Een onderzoek over de uitvoering van de Wet passend onderwijs binnen het regulier basisonderwijs in Amsterdam.

Introductie

In het kader van mijn scriptie voor de master Onderwijskunde (UvA) voer ik onderzoek uit naar inclusief onderwijs in het reguliere basisonderwijs in Amsterdam. Vanuit het perspectief van

leerkrachten wil ik de stand van zaken onderzoeken op reguliere basisscholen sinds de invoering van de Wet passend onderwijs.

Doel van het onderzoek

Op basis van de onderzoeksresultaten zullen suggesties en adviezen geformuleerd worden over de uitvoering van passend onderwijs binnen het regulier basisonderwijs, voor en door leerkrachten, voor scholen, schoolbesturen en andere betrokkenen.

De deelnemers

Er worden twintig leerkrachten geïnterviewd die werken in het reguliere basisonderwijs in Amsterdam. Deze basisscholen vallen onder het samenwerkingsverband Amsterdam-Diemen. De leerkrachten worden geworven via netwerken van leerkrachten, zoals de Meesterschappers en

facebookgroepen van afgestudeerden van de UpvA en de UvA. Ook wordt er gebruik gemaakt van de sneeuwbalmethode, met als doel leerkrachten van zoveel mogelijk verschillende scholen te bereiken. Doel van het interview

Er worden leerkrachten geïnterviewd om meer te weten te komen over hun mening, kennis en ervaring m.b.t. inclusief onderwijs in de praktijk van het Amsterdamse reguliere basisonderwijs. Zij hebben allemaal een ander verhaal en dat maakt het interessant. Ik wil zicht krijgen op de reflecties, wensen en adviezen van leerkrachten ten aanzien van de uitvoering van passend onderwijs op hun

basisscholen. De antwoorden van de geïnterviewden zullen worden gebruikt voor mijn afstudeeronderzoek.

Uitleg over het interview

Er wordt een afspraak gemaakt om het interview af te nemen, op een plaats waar we rustig kunnen praten. Dit kan op school zijn of in een openbare gelegenheid. Het interview kan naar wens tijdens of na werktijd afgenomen worden. Het interview zal drie kwartier duren. Als er bepaalde vragen zijn die u liever niet wil beantwoorden is dat geen probleem.

Anonimiteit

Er wordt een geluidsopname gemaakt van het interview. Het interview zal vervolgens uitgetypt worden. Na het uittypen worden de opnames gewist. Bij het uitwerken zal een pseudoniem gebruikt worden zodat de antwoorden anoniem zullen blijven.

Toestemming geven

Het is nodig dat u voordat we dit gesprek voeren een formulier ondertekent waarop u aangeeft dat u deze introductie heeft begrepen en toestemming geeft voor dit interview. U ondertekent het formulier twee keer, zodat we allebei een exemplaar hebben.

Nadere inlichtingen

Mocht u vragen hebben over dit onderzoek, vooraf of achteraf, of bent u benieuwd naar de resultaten van dit onderzoek, dan kunt u zich wenden tot de verantwoordelijke onderzoeker; Karin Kloostra

klachten over dit onderzoek kunt u zich wenden tot mv T.L. van Zuijen van de Facultaire Commissie Ethiek (FMG) van de Universiteit van Amsterdam (T.L.vanzuijen@uva.nl; 020 5251273).

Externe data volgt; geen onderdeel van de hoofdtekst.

(* ===== verification/FileRefs.v ===== *)
(** The reference counts of open files: after any sequence of system calls,
    forks and exits each open file's count is the number of descriptors that
    refer to it. *)

From S2P Require Import Prelude CString Fs Syscall File Sysfile.

(** ** Counting descriptors *)

Definition is_fd (f : nat) (v : option nat) : Z := if decide (v = Some f) then 1 else 0.

Fixpoint occ (f : nat) (row : list (option nat)) : Z :=
  match row with [] => 0 | v :: row => is_fd f v + occ f row end.

Fixpoint occs (f : nat) (rows : list (list (option nat))) : Z :=
  match rows with [] => 0 | row :: rows => occ f row + occs f rows end.

Lemma is_fd_range f v : 0 <= is_fd f v <= 1.
Proof. unfold is_fd. destruct (decide _); lia. Qed.

Lemma is_fd_None f : is_fd f None = 0.
Proof. done. Qed.

Lemma is_fd_Some f g : is_fd f (Some g) = if decide (f = g) then 1 else 0.
Proof.
  unfold is_fd. destruct (decide (f = g)) as [->|]; [by rewrite decide_True|]. rewrite decide_False; [done|]. congruence.
Qed.

Lemma occ_range f row : 0 <= occ f row <= Z.of_nat (length row).
Proof. induction row as [|v row IH]; cbn; [lia|]. pose proof (is_fd_range f v). lia. Qed.

Lemma occ_insert f row : forall fd old v,
  row !! fd = Some old -> occ f (<[fd := v]> row) = occ f row - is_fd f old + is_fd f v.
Proof.
  induction row as [|x row IH]; intros [|fd] old v E; try done.
  - injection E as ->. cbn. lia.
  - change (<[S fd := v]> (x :: row)) with (x :: <[fd := v]> row). cbn [occ]. rewrite (IH fd old v E). lia.
Qed.

Lemma occ_elem f row fd : row !! fd = Some (Some f) -> 1 <= occ f row.
Proof.
  revert fd. induction row as [|x row IH]; intros [|fd] E; cbn in *; try done.
  - injection E as ->. unfold is_fd. rewrite decide_True by done. pose proof (occ_range f row). lia.
  - pose proof (is_fd_range f x). specialize (IH fd E). lia.
Qed.

Lemma occs_range f rows w :
  Forall (fun row => length row = w) rows -> 0 <= occs f rows <= Z.of_nat (length rows * w).
Proof.
  induction 1 as [|row rows Hr Hrs IH]; cbn; [lia|]. pose proof (occ_range f row). lia.
Qed.

Lemma occs_alter f g rows : forall c row,
  rows !! c = Some row -> occs f (alter g c rows) = occs f rows - occ f row + occ f (g row).
Proof.
  induction rows as [|r rows IH]; intros [|c] row E; try done.
  - injection E as ->. cbn. lia.
  - change (alter g (S c) (r :: rows)) with (r :: alter g c rows). cbn [occs]. rewrite (IH c row E). lia.
Qed.

Lemma occs_row f rows c row w :
  Forall (fun row => length row = w) rows -> rows !! c = Some row -> occ f row <= occs f rows.
Proof.
  intros Hw. revert c. induction Hw as [|r rows Hr Hrs IH]; intros [|c] E; cbn in *; try done.
  - injection E as ->. pose proof (occs_range f rows w Hrs). lia.
  - specialize (IH c E). pose proof (occ_range f r). lia.
Qed.

Lemma list_alter_out {A} (g : A -> A) l : forall i, (length l <= i)%nat -> alter g i l = l.
Proof.
  induction l as [|x l IH]; intros [|i] Hi; cbn in Hi; try done; [lia|].
  change (alter g (S i) (x :: l)) with (x :: alter g i l). f_equal. apply IH. lia.
Qed.

Section refs.
Context {P : Type} `{Pipes P} `{Devsw} (junk : list Z).

(** References held by the kernel itself: the swap files of processes. *)
Context (extra : nat -> Z).

(** The table counts every reference. [b] are references a call in progress
    holds besides, [n] the file system operations in progress. *)
Record counted_with (b : nat -> Z) (n : Z) (s : kfs P) : Prop := {
  cw_len : length (ftable s) = NFILE;
  cw_rows : Forall (fun row => length row = NOFILE) (ofiles s);
  cw_cur : (cur s < length (ofiles s))%nat;
  cw_procs : (length (ofiles s) <= 64)%nat;
  cw_valid : forall c row fd f, ofiles s !! c = Some row -> row !! fd = Some (Some f) -> (f < NFILE)%nat;
  cw_extra : forall f, 0 <= extra f < 2 ^ 20;
  cw_ref : forall f, (f < NFILE)%nat -> f_ref (ftable s !!! f) = occs f (ofiles s) + extra f + b f;
  cw_free : forall f, (f < NFILE)%nat -> f_ref (ftable s !!! f) = 0 -> f_type (ftable s !!! f) = FD_NONE;
  cw_ops : ops s = n;
}.

(** The bonus changes by [n] at [f]. *)
Definition badd (b : nat -> Z) (f : nat) (n : Z) : nat -> Z := fun g => b g + if decide (g = f) then n else 0.

Lemma badd_eq b f n : badd b f n f = b f + n.
Proof. unfold badd. by rewrite decide_True. Qed.

(** A run from [Pre] that returns ends in [Post]. *)
Definition hoare {A} (Pre : kfs P -> Prop) (m : kern (kfs P) A) (Post : A -> kfs P -> Prop) : Prop :=
  forall s a s', Pre s -> m s = Ret a s' -> Post a s'.

Lemma hoare_bind {A B} Pre (m : kern (kfs P) A) Mid (k : A -> kern (kfs P) B) Post :
  hoare Pre m Mid -> (forall a, hoare (Mid a) (k a) Post) -> hoare Pre (m ≫= k) Post.
Proof. intros Hm Hk s b s' Hs E. apply bind_inv in E as (a&t&E1&E2). by eapply Hk, E2; eapply Hm, E1. Qed.

Lemma hoare_pre {A} (Pre Pre' : kfs P -> Prop) (m : kern (kfs P) A) Post :
  hoare Pre m Post -> (forall s, Pre' s -> Pre s) -> hoare Pre' m Post.
Proof. intros Hm Hp s a s' Hs. apply Hm. auto. Qed.

Lemma hoare_ret {A} (a : A) (Post : A -> kfs P -> Prop) : hoare (Post a) (mret a) Post.
Proof. intros s b s' Hs E. by injection E as <- <-. Qed.

Lemma hoare_gets {A B} (g : kfs P -> A) Pre (k : A -> kern (kfs P) B) Post :
  (forall a, hoare (fun s => Pre s /\ a = g s) (k a) Post) -> hoare Pre (gets g ≫= k) Post.
Proof. intros Hk s b s' Hs E. rewrite bind_gets in E. by apply (Hk (g s) s b s'). Qed.

(** [m] does not touch the tables. *)
Lemma hoare_quiet {A} (m : kern (kfs P) A) b n n' d :
  n' = n + d ->
  (forall s a s', m s = Ret a s' ->
     ftable s' = ftable s /\ ofiles s' = ofiles s /\ cur s' = cur s /\ ops s' = ops s + d) ->
  hoare (counted_with b n) m (fun _ => counted_with b n').
Proof.
  intros -> Hm s a s' [] E. destruct (Hm _ _ _ E) as (E1&E2&E3&E4). split; rewrite ?E1, ?E2, ?E3, ?E4; try done. lia.
Qed.

Lemma fsop_ok {A} (m : kern fs A) b n : hoare (counted_with b n) (fsop m) (fun _ => counted_with b n).
Proof.
  apply (hoare_quiet _ _ _ _ 0); [lia|]. intros s a s' E. unfold fsop, zoom in E.
  destruct (m (kfs_fs s)); [|done..]. injection E as <- <-. cbn. repeat split; lia.
Qed.

Lemma pipeop_ok {A} (m : kern P A) b n : hoare (counted_with b n) (pipeop m) (fun _ => counted_with b n).
Proof.
  apply (hoare_quiet _ _ _ _ 0); [lia|]. intros s a s' E. unfold pipeop, zoom in E.
  destruct (m (pipes s)); [|done..]. injection E as <- <-. cbn. repeat split; lia.
Qed.

Lemma begin_op_ok b n : hoare (counted_with b n) begin_op (fun _ => counted_with b (n + 1)).
Proof. apply (hoare_quiet _ _ _ _ 1); [lia|]. intros s a s' E. by injection E as <- <-. Qed.

Lemma end_op_ok b n : hoare (counted_with b n) end_op (fun _ => counted_with b (n - 1)).
Proof. apply (hoare_quiet _ _ _ _ (-1)); [lia|]. intros s a s' E. by injection E as <- <-. Qed.

Lemma store_bytes_ok p l b n : hoare (counted_with b n) (store_bytes p l) (fun _ => counted_with b n).
Proof.
  apply (hoare_quiet _ _ _ _ 0); [lia|]. intros s a s' E. unfold store_bytes in E. rewrite bind_gets in E.
  injection E as <- <-. cbn. repeat split; lia.
Qed.

(** ** The table *)

Lemma setf_run i g (s : kfs P) :
  setf i g s = Ret tt (Kfs (kfs_fs s) (alter g i (ftable s)) (ofiles s) (cur s) (up s) (ops s) (pipes s)).
Proof. done. Qed.

Lemma alter_file g i (l : list file) j :
  (i < length l)%nat -> alter g i l !!! j = if decide (j = i) then g (l !!! i) else l !!! j.
Proof.
  intros Hi. rewrite !list_lookup_total_alt. destruct (decide (j = i)) as [->|Hne].
  - rewrite list_lookup_alter_eq. by destruct (lookup_lt_is_Some_2 _ _ Hi) as [x ->].
  - by rewrite list_lookup_alter_ne.
Qed.

(** Changing one entry moves its count. *)
Lemma setf_counted b n s i g d :
  counted_with b n s -> (i < NFILE)%nat -> f_ref (g (ftable s !!! i)) = f_ref (ftable s !!! i) + d ->
  (f_ref (g (ftable s !!! i)) = 0 -> f_type (g (ftable s !!! i)) = FD_NONE) ->
  counted_with (badd b i d) n (Kfs (kfs_fs s) (alter g i (ftable s)) (ofiles s) (cur s) (up s) (ops s) (pipes s)).
Proof.
  intros Hs Hi Hg Hf. pose proof (alter_file g i (ftable s)) as Ha. rewrite (cw_len _ _ _ Hs) in Ha.
  destruct Hs as [H1 H2 H3 H4 H5 H6 H7 H8 H9]. split; cbn [ftable ofiles cur ops]; try done.
  - by rewrite length_alter.
  - intros f Hf'. rewrite Ha by done. unfold badd. destruct (decide (f = i)) as [->|].
    + rewrite Hg, H7 by done. lia.
    + rewrite H7 by done. lia.
  - intros f Hf'. rewrite Ha by done. destruct (decide (f = i)) as [->|]; auto.
Qed.

Lemma counted_ext b b' n s : (forall f, b f = b' f) -> counted_with b n s -> counted_with b' n s.
Proof. intros E []. split; try done. intros f Hf. by rewrite <- E; auto. Qed.

(** Two changes that cancel. *)
Lemma counted_cancel b i d d' n s : d + d' = 0 -> counted_with (badd (badd b i d) i d') n s -> counted_with b n s.
Proof. intros E. apply counted_ext. intros f. unfold badd. destruct (decide (f = i)); lia. Qed.

Lemma find_file_spec l : forall i j, find_file l i = Some j ->
  (i <= j < i + length l)%nat /\ f_ref (l !!! (j - i)%nat) = 0.
Proof.
  induction l as [|f l IH]; intros i j E; cbn in E; [done|]. destruct (Z.eqb_spec (f_ref f) 0) as [Ez|].
  - injection E as <-. cbn. split; [lia|]. by rewrite Nat.sub_diag.
  - apply IH in E as [Hj Er]. cbn. split; [lia|]. replace (j - i)%nat with (S (j - S i)) by lia. done.
Qed.

Lemma filealloc_ok b n :
  hoare (counted_with b n) filealloc (fun r s =>
    match r with Some i => (i < NFILE)%nat /\ counted_with (badd b i 1) n s | None => counted_with b n s end).
Proof.
  intros s r s' Hs E. unfold filealloc in E. rewrite bind_gets in E.
  destruct (find_file (ftable s) 0) as [i|] eqn:Ef; [|by injection E as <- <-].
  apply find_file_spec in Ef as [Hi Hr]. rewrite Nat.sub_0_r in Hr. rewrite (cw_len _ _ _ Hs) in Hi.
  rewrite (bind_Ret _ _ _ _ _ (setf_run _ _ _)) in E. injection E as <- <-. split; [lia|].
  apply setf_counted; [done|lia|cbn; lia|done].
Qed.

Lemma filedup_ok b n i :
  (i < NFILE)%nat -> b i < 2 ^ 20 ->
  hoare (counted_with b n) (filedup i) (fun _ => counted_with (badd b i 1) n).
Proof.
  intros Hi Hb s r s' Hs E. unfold filedup, getf in E. rewrite bind_gets in E.
  destruct (Z.ltb_spec (f_ref (ftable s !!! i)) 1) as [|Hr]; [done|].
  rewrite (bind_Ret _ _ _ _ _ (setf_run _ _ _)) in E. injection E as <- <-.
  pose proof (cw_ref _ _ _ Hs i Hi) as Er. pose proof (occs_range i _ _ (cw_rows _ _ _ Hs)).
  pose proof (cw_extra _ _ _ Hs i). pose proof (cw_procs _ _ _ Hs). unfold NOFILE in *.
  apply setf_counted; [done|done|cbn; rewrite i32_id by lia; done|cbn; rewrite i32_id by lia; lia].
Qed.

Lemma fileclose_ok b n i :
  (i < NFILE)%nat -> hoare (counted_with b n) (fileclose i) (fun _ => counted_with (badd b i (-1)) n).
Proof.
  intros Hi s r s' Hs E. unfold fileclose, getf in E. rewrite bind_gets in E.
  destruct (Z.ltb_spec (f_ref (ftable s !!! i)) 1) as [|Hr]; [done|].
  destruct (Z.ltb_spec 0 (f_ref (ftable s !!! i) - 1)) as [Hlt|Hge].
  - rewrite setf_run in E. injection E as <- <-. apply setf_counted; [done|done|cbn; lia|cbn; lia].
  - rewrite (bind_Ret _ _ _ _ _ (setf_run _ _ _)) in E.
    assert (Hc : counted_with (badd b i (-1)) n (Kfs (kfs_fs s) (alter (fun f => set_ftype FD_NONE (set_fref 0 f)) i (ftable s))
      (ofiles s) (cur s) (up s) (ops s) (pipes s))) by (apply setf_counted; [done|done|cbn; lia|done]).
    destruct (f_type (ftable s !!! i)).
    + by injection E as <- <-.
    + by eapply pipeop_ok, E.
    + apply bind_inv in E as (?&t1&E1&E). apply bind_inv in E as (?&t2&E2&E). apply (begin_op_ok _ _ _ _ _ Hc) in E1.
      apply (fsop_ok _ _ _ _ _ _ E1) in E2. apply (end_op_ok _ _ _ _ _ E2) in E. by rewrite Z.add_simpl_r in E.
Qed.

(** ** Descriptors *)

Lemma row_at b n s : counted_with b n s -> ofiles s !! cur s = Some (ofile s) /\ length (ofile s) = NOFILE.
Proof.
  intros Hs. unfold ofile. destruct (lookup_lt_is_Some_2 _ _ (cw_cur _ _ _ Hs)) as [row E].
  rewrite (list_lookup_total_correct _ _ _ E). split; [done|]. by eapply (Forall_lookup_1 _ _ _ _ (cw_rows _ _ _ Hs)).
Qed.

(** Storing a descriptor moves references between the bonus and the rows. *)
Lemma set_row_ok b n s c row fd old v :
  counted_with b n s -> ofiles s !! c = Some row -> row !! fd = Some old -> (forall f, v = Some f -> (f < NFILE)%nat) ->
  counted_with (fun f => b f + is_fd f old - is_fd f v) n
    (Kfs (kfs_fs s) (ftable s) (alter (insert fd v) c (ofiles s)) (cur s) (up s) (ops s) (pipes s)).
Proof.
  intros Hs Er Ho Hv. destruct Hs as [H1 H2 H3 H4 H5 H6 H7 H8 H9].
  split; cbn [ftable ofiles cur ops]; rewrite ?length_alter; try done.
  - apply Forall_alter; [done|]. intros r _ Hw. by rewrite length_insert.
  - intros c' r fd' f Ec Ef. destruct (decide (c' = c)) as [->|]; [|rewrite list_lookup_alter_ne in Ec by done; by eapply H5].
    rewrite list_lookup_alter_eq, Er in Ec. injection Ec as <-. destruct (decide (fd' = fd)) as [->|].
    + rewrite list_lookup_insert_eq in Ef by (by eapply lookup_lt_Some). injection Ef as ->. by apply Hv.
    + rewrite list_lookup_insert_ne in Ef by done. by eapply H5.
  - intros f Hf. rewrite (occs_alter f _ _ _ _ Er), (occ_insert f _ _ _ v Ho), H7 by done. lia.
Qed.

Bedankt voor uw medewerking aan het onderzoek.

Toestemmingsverklaring Hierbij verklaar ik het volgende:

• Ik begrijp het doel van het onderzoek en begrijp de verstrekte informatie. • Ik geef toestemming een geluidsopname te maken van het interview.

• De door mij verstrekte gegevens zullen door de onderzoeker K. Kloostra en de UvA worden beheerd en niet voor andere doeleinden worden gebruikt.